Work order
Your answer should be one number: the count of lines in these entries that hold the word "until".

Stored items
Lemma answered_inv x l1 l2 id i p r clock s' out : router_inv x -> calling x = l1 ++ (id, i, p) :: l2 ->
  answered id i p r clock (router x) = (s', out) -> router_inv (after x (looking x) (l1 ++ l2) s' out).
Proof.
  intros Hi Hl H. destruct (answered_effect _ _ _ _ _ _ _ _ H) as (He & Q1 & Q2).
  assert (Hids : rpc_ids (calling x) = rpc_ids l1 ++ id :: rpc_ids l2) by (rewrite Hl, rpc_ids_app; done).
  apply (effect_inv x _ _ id); try done.
  - rewrite Hids, rpc_ids_app. apply shrinks_remove.
  - intros c Hc _. destruct (inv_live x Hi id c Hc) as ([L1 L2] & _). rewrite Hids, occurrences_mid, <- rpc_ids_app in L1. destruct (busy c); lia.
  - intros c Hc Hk [?|?]; congruence.
Qed.

Lemma after_after x s1 o1 s2 o2 : after (after x (looking x) (calling x) s1 o1) (looking (after x (looking x) (calling x) s1 o1)) (calling (after x (looking x) (calling x) s1 o1)) s2 o2 =
  after x (looking x) (calling x) s2 (o1 ++ o2).
Proof. unfold after. cbn. by rewrite replies_app, lookups_app, rpcs_app, map_app, !app_assoc. Qed.

Lemma poll_call_inv x b clock id s' out worked : router_inv x -> poll_call b clock id (router x) = (s', out, worked) ->
  router_inv (after x (looking x) (calling x) s' out).
Proof.
  intros Hi H. destruct (poll_call_effect _ _ _ _ _ _ _ H) as [[-> ->]|[He Hd]].
  { unfold after. cbn. rewrite !app_nil_r. by destruct x. }
  assert (Hz : forall c, calls (router x) !! id = Some c -> busy c = false -> occurrences id (looking x) = 0%nat /\ occurrences id (rpc_ids (calling x)) = 0%nat /\
    (request_id c = [] -> occurrences id (sent_ids x) = 0%nat)).
  { intros c Hc Hb. destruct (inv_live x Hi id c Hc) as ([L1 L2] & _). rewrite Hb in L1. assert (occurrences id (rpc_ids (calling x)) = 0%nat) as E by lia.
    rewrite E in L2. split; [lia|done]. }
  assert (Hq : rpcs_of out = []).
  { unfold poll_call in H. destruct (calls (router x) !! id) as [c|] eqn:Hc; [|by injection H as _ <- _]. unfold attempt, failed, finish in H. rewrite Hc in H.
    destruct (_ <=? _)%Z; [by injection H as _ <- _|]. destruct (_ && _); [|by injection H as _ <- _]. destruct b; [by injection H as _ <- _|].
    cbn [calls with_call with_calls] in H. rewrite lookup_insert_eq in H. destruct (rstopped _); [by injection H as _ <- _|].
    destruct (_ || _); by injection H as _ <- _. }
  apply (effect_inv x _ _ id); try done; try apply shrinks_refl.
  - intros c Hc Hlive. destruct Hd as [Hd|(c' & Hc' & Hb)]; [done|]. destruct (Hz c' Hc' Hb) as (? & ? & _). done.
  - intros c Hc Hk [Hl|?]; [|congruence]. destruct Hd as [Hd|(c' & Hc' & Hb)].
    + exfalso. destruct He as [? ? ? ? ? ? ? HL|? ? ? ? ? ? ? ? HL|? ? ? ? ? ? ? ? ? ? HL|? ? ? H0 H1 ? ? ? ? ?|? ? ? ? ? ? ? ? ? ? HL]; try congruence.
      rewrite H1, lookup_insert_eq in Hd. done.
    + assert (c' = c) as -> by congruence. destruct (Hz c Hc Hb) as (_ & _ & ?). auto.
Qed.

Lemma poll_inv budget env ids : forall work x s' out, router_inv x -> poll_calls budget work env ids (router x) = (s', out) ->
  router_inv (after x (looking x) (calling x) s' out).
Proof.
  assert (Hid : forall x, router_inv x -> router_inv (after x (looking x) (calling x) (router x) [])).
  { intros x Hi. unfold after. cbn. rewrite !app_nil_r. by destruct x. }
  induction ids as [|id ids IH]; intros work x s' out Hi; cbn [poll_calls]; [intros [= <- <-]; auto|].
  destruct (_ || _); [intros [= <- <-]; auto|]. destruct (poll_call _ _ id (router x)) as [[s1 o1] worked] eqn:E1.
  destruct (poll_calls _ _ env ids s1) as [s2 o2] eqn:E2. intros [= <- <-]. pose proof (poll_call_inv x _ _ id s1 o1 worked Hi E1) as H1.
  rewrite <- (after_after x s1 o1 s2 o2). by eapply IH.
Qed.

Lemma admit_cases type id route message req bytes reply until s s' out : enqueue type id route message req bytes reply until s = (s', out) ->
  (s' = s /\ replies out = [reply]) \/
  (out = [] /\ serial s <> u64_max /\ N.of_nat (base.size (calls s)) < requests_limit s /\ bytes <= sub64 (bytes_limit s) (rbytes s) /\
   exists c, call_reply c = reply /\ busy c = false /\ call_bytes c = bytes /\
     s' = MkRouter (requests_limit s) (bytes_limit s) (members s) (endpoints s) (<[serial s + 1 := c]> (calls s)) (wrap64 (rbytes s + bytes)) (serial s + 1) (rstopped s)).
Proof.
  unfold enqueue. destruct (_ || _) eqn:E; [intros [= <- <-]; by left|]. intros [= <- <-]. right. bool_prop. destruct E as [[E1 E2] E3].
  split_and!; try done. eexists. split; [|split; [|split; [|reflexivity]]]; done.
Qed.

Lemma handle_cases q reply now s s' out : handle q reply now s = (s', out) ->
  (s' = s /\ replies out = [reply]) \/
  (rstopped s = false /\ exists type id route message req bytes until, enqueue type id route message req bytes reply until s = (s', out)).
Proof.
  assert (Henc : forall message t_ms, call_encoded message t_ms reply now s = (s', out) -> (s' = s /\ replies out = [reply]) \/
    (rstopped s = false /\ exists type id route message req bytes until, enqueue type id route message req bytes reply until s = (s', out))).
  { intros message t_ms. unfold call_encoded. destruct (rstopped s) eqn:Es; [intros [= <- <-]; by left|].
    destruct (parse_entity_call_view message); [|intros [= <- <-]; by left]. destruct (bad_timeout _); [intros [= <- <-]; by left|]. eauto 12. }
  assert (Hcall : forall id method payload t_ms request expected, call id method payload t_ms reply request expected now s = (s', out) -> (s' = s /\ replies out = [reply]) \/
    (rstopped s = false /\ exists type id route message req bytes until, enqueue type id route message req bytes reply until s = (s', out))).
  { intros id method payload t_ms request expected. unfold call. destruct (entity_call_message _ _ _ _ _); [apply Henc|intros [= <- <-]; by left]. }
  destruct q; cbn [handle]; [|apply Henc|apply Hcall|].
  - unfold bind_owner. destruct (rstopped s) eqn:Es; [intros [= <- <-]; by left|]. destruct (_ || _ || _); [intros [= <- <-]; by left|].
    match goal with |- context [match ?x with Ok p => _ | Throw _ => _ end] => destruct x end; [eauto 12|intros [= <- <-]; by left].
  - unfold call_typed. destruct (negb _); [intros [= <- <-]; by left|]. destruct (entity_id_of_text _); [apply Hcall|intros [= <- <-]; by left].
Qed.

Lemma submit_inv x q reply now s' out : router_inv x -> handle q reply now (router x) = (s', out) ->
  router_inv (MkSys s' (looking x) (calling x) (submitted x ++ [reply]) (answered_names x ++ replies out)
    (match calls s' !! serial s' with Some c => if serial s' =? serial (router x) then admitted x else <[serial s' := c]> (admitted x) | None => admitted x end) (sent_ids x)).
Proof.
  intros Hi H. pose proof Hi as [Im Ist Iv Ise If Ina [It1 [It2 It3]] Irq].
  assert (Hrej : s' = router x -> replies out = [reply] -> router_inv (MkSys s' (looking x) (calling x) (submitted x ++ [reply]) (answered_names x ++ replies out)
    (match calls s' !! serial s' with Some c => if serial s' =? serial (router x) then admitted x else <[serial s' := c]> (admitted x) | None => admitted x end) (sent_ids x))).
  { intros -> ->. rewrite N.eqb_refl. assert (Ha : match calls (router x) !! serial (router x) with Some _ => admitted x | None => admitted x end = admitted x) by (by destruct (calls (router x) !! _)).
    rewrite Ha. constructor; cbn; try done. rewrite Ina, <- !app_assoc. apply Permutation_app_head, Permutation_app_comm. }
  destruct (handle_cases _ _ _ _ _ _ H) as [[E1 E2]|(Hst & type & id & route & message & req & bytes & until & Ha)]; [by apply Hrej|].
  destruct (admit_cases _ _ _ _ _ _ _ _ _ _ _ Ha) as [[E1 E2]|(-> & A1 & A2 & A3 & c & C1 & C2 & C3 & ->)]; [by apply Hrej|]. clear Hrej H Ha.
  destruct (If (serial (router x) + 1) ltac:(lia)) as (G1 & G2 & G3 & G4). rewrite sub64_le in A3 by lia.
  cbn [calls serial]. rewrite lookup_insert_eq, (proj2 (N.eqb_neq (serial (router x) + 1) (serial (router x)))) by lia.
  cbn [replies omap list_omap]. rewrite app_nil_r. constructor; cbn [router looking calling submitted answered_names admitted sent_ids members endpoints rstopped calls serial rbytes bytes_limit requests_limit].
  - done.
  - congruence.
  - intros n c0 Hc. destruct (decide (n = serial (router x) + 1)) as [->|Hne].
    + rewrite lookup_insert_eq in Hc. injection Hc as <-. rewrite lookup_insert_eq. split; [|split; [lia|eauto]]. unfold live_ok. rewrite G1, G2, G3, C2. done.
    + rewrite lookup_insert_ne in Hc by done. rewrite lookup_insert_ne by done. destruct (Iv n c0 Hc) as (L & Hle & A). split; [done|]. split; [lia|done].
  - intros n c0. destruct (decide (n = serial (router x) + 1)) as [->|Hne]; [lia|]. rewrite lookup_insert_ne by done. apply Ise.
  - intros n Hlt. rewrite lookup_insert_ne by lia. apply If. lia.
  - rewrite mnames_insert, C1, Ina by done. rewrite <- app_assoc. apply Permutation_app_head. symmetry. apply Permutation_cons_append.
  - rewrite msum_insert by done. unfold wrap64. rewrite N.mod_small by lia. lia.
  - rewrite map_size_insert_None by done. lia.
Qed.

(** *** Stopping *)

Definition halt (s : Router) : Router :=
  MkRouter (requests_limit s) (bytes_limit s) (members s) (endpoints s) (calls s) (rbytes s) (serial s) true.

Lemma finish_halt id r s : finish id r (halt s) = (halt (finish id r s).1, (finish id r s).2).
Proof. unfold finish. cbn. by destruct (calls s !! id). Qed.

Lemma finish_all_halt ids s : finish_all ids (halt s) = (halt (finish_all ids s).1, (finish_all ids s).2).
Proof.
  unfold finish_all. change (halt s, @nil output) with (halt (s, @nil output).1, (s, @nil output).2). generalize (s, @nil output).
  induction ids as [|id ids IH]; intros st; cbn [fold_left]; [done|]. rewrite <- IH. f_equal. cbn [fst snd]. rewrite finish_halt. by destruct (finish id _ st.1).
Qed.

Lemma finish_inv x id r : router_inv x -> router_inv (after x (looking x) (calling x) (finish id r (router x)).1 (finish id r (router x)).2).
Proof.
  intros Hi. destruct (calls (router x) !! id) as [c|] eqn:Hc.
  - assert (Hd : calls (finish id r (router x)).1 !! id = None) by (unfold finish; rewrite Hc; apply lookup_delete_eq).
    assert (Hq : lookups_of (finish id r (router x)).2 = [] /\ rpcs_of (finish id r (router x)).2 = []) by (unfold finish; by rewrite Hc). destruct Hq as [Q1 Q2].
    apply (effect_inv x _ _ id); [done|by eapply finish_effect|apply shrinks_refl|apply shrinks_refl|done| |congruence]. intros ? ? ? [?|?]; congruence.
  - unfold finish. rewrite Hc. cbn [fst snd]. unfold after. cbn. rewrite !app_nil_r. by destruct x.
Qed.

Lemma finish_all_inv ids : forall x, router_inv x ->
  router_inv (after x (looking x) (calling x) (finish_all ids (router x)).1 (finish_all ids (router x)).2) /\
  calls (finish_all ids (router x)).1 = foldr delete (calls (router x)) ids.
Proof.
  assert (Hshift : forall ids s out, fold_left (fun st id => let '(s, out) := finish id (MkResult disconnected []) st.1 in (s, st.2 ++ out)) ids (s, out) =
    ((finish_all ids s).1, out ++ (finish_all ids s).2)).
  { unfold finish_all. induction ids0 as [|id ids0 IH]; intros s out; cbn [fold_left fst snd]; [by rewrite app_nil_r|].
    destruct (finish id _ s) as [s1 o1]. rewrite IH, (IH s1 ([] ++ o1)). cbn [fst snd app]. by rewrite app_assoc. }
  assert (Hfin : forall id r s, calls (finish id r s).1 = delete id (calls s)).
  { intros id r s. unfold finish. destruct (calls s !! id) eqn:E; [done|]. cbn. by rewrite delete_id. }
  induction ids as [|id ids IH]; intros x Hi.
  - split; [|done]. unfold after. cbn. rewrite !app_nil_r. by destruct x.
  - unfold finish_all. cbn [fold_left fst snd]. destruct (finish id (MkResult disconnected []) (router x)) as [s1 o1] eqn:E. rewrite Hshift. cbn [fst snd app].
    pose proof (finish_inv x id (MkResult disconnected []) Hi) as H1. rewrite E in H1. cbn [fst snd] in H1.
    destruct (IH _ H1) as [I1 I2]. cbn [router after] in I1, I2. rewrite <- (after_after x s1 o1). split; [exact I1|]. rewrite I2.
    pose proof (Hfin id (MkResult disconnected []) (router x)) as Hs1. rewrite E in Hs1. cbn [fst] in Hs1. rewrite Hs1. cbn [foldr].
    clear. induction ids as [|n ids IH]; cbn [foldr]; [done|]. by rewrite IH, delete_delete.
Qed.

Lemma flat_map_closed l : let out := flat_map (fun m => if mpeer m =? 0 then [] else [closed (mpeer m)]) l ++ [storage_stopped] in
  replies out = [] /\ lookups_of out = [] /\ rpcs_of out = [].
Proof. induction l as [|m l IH]; [done|]. cbn [flat_map]. by destruct (mpeer m =? 0). Qed.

Output below
5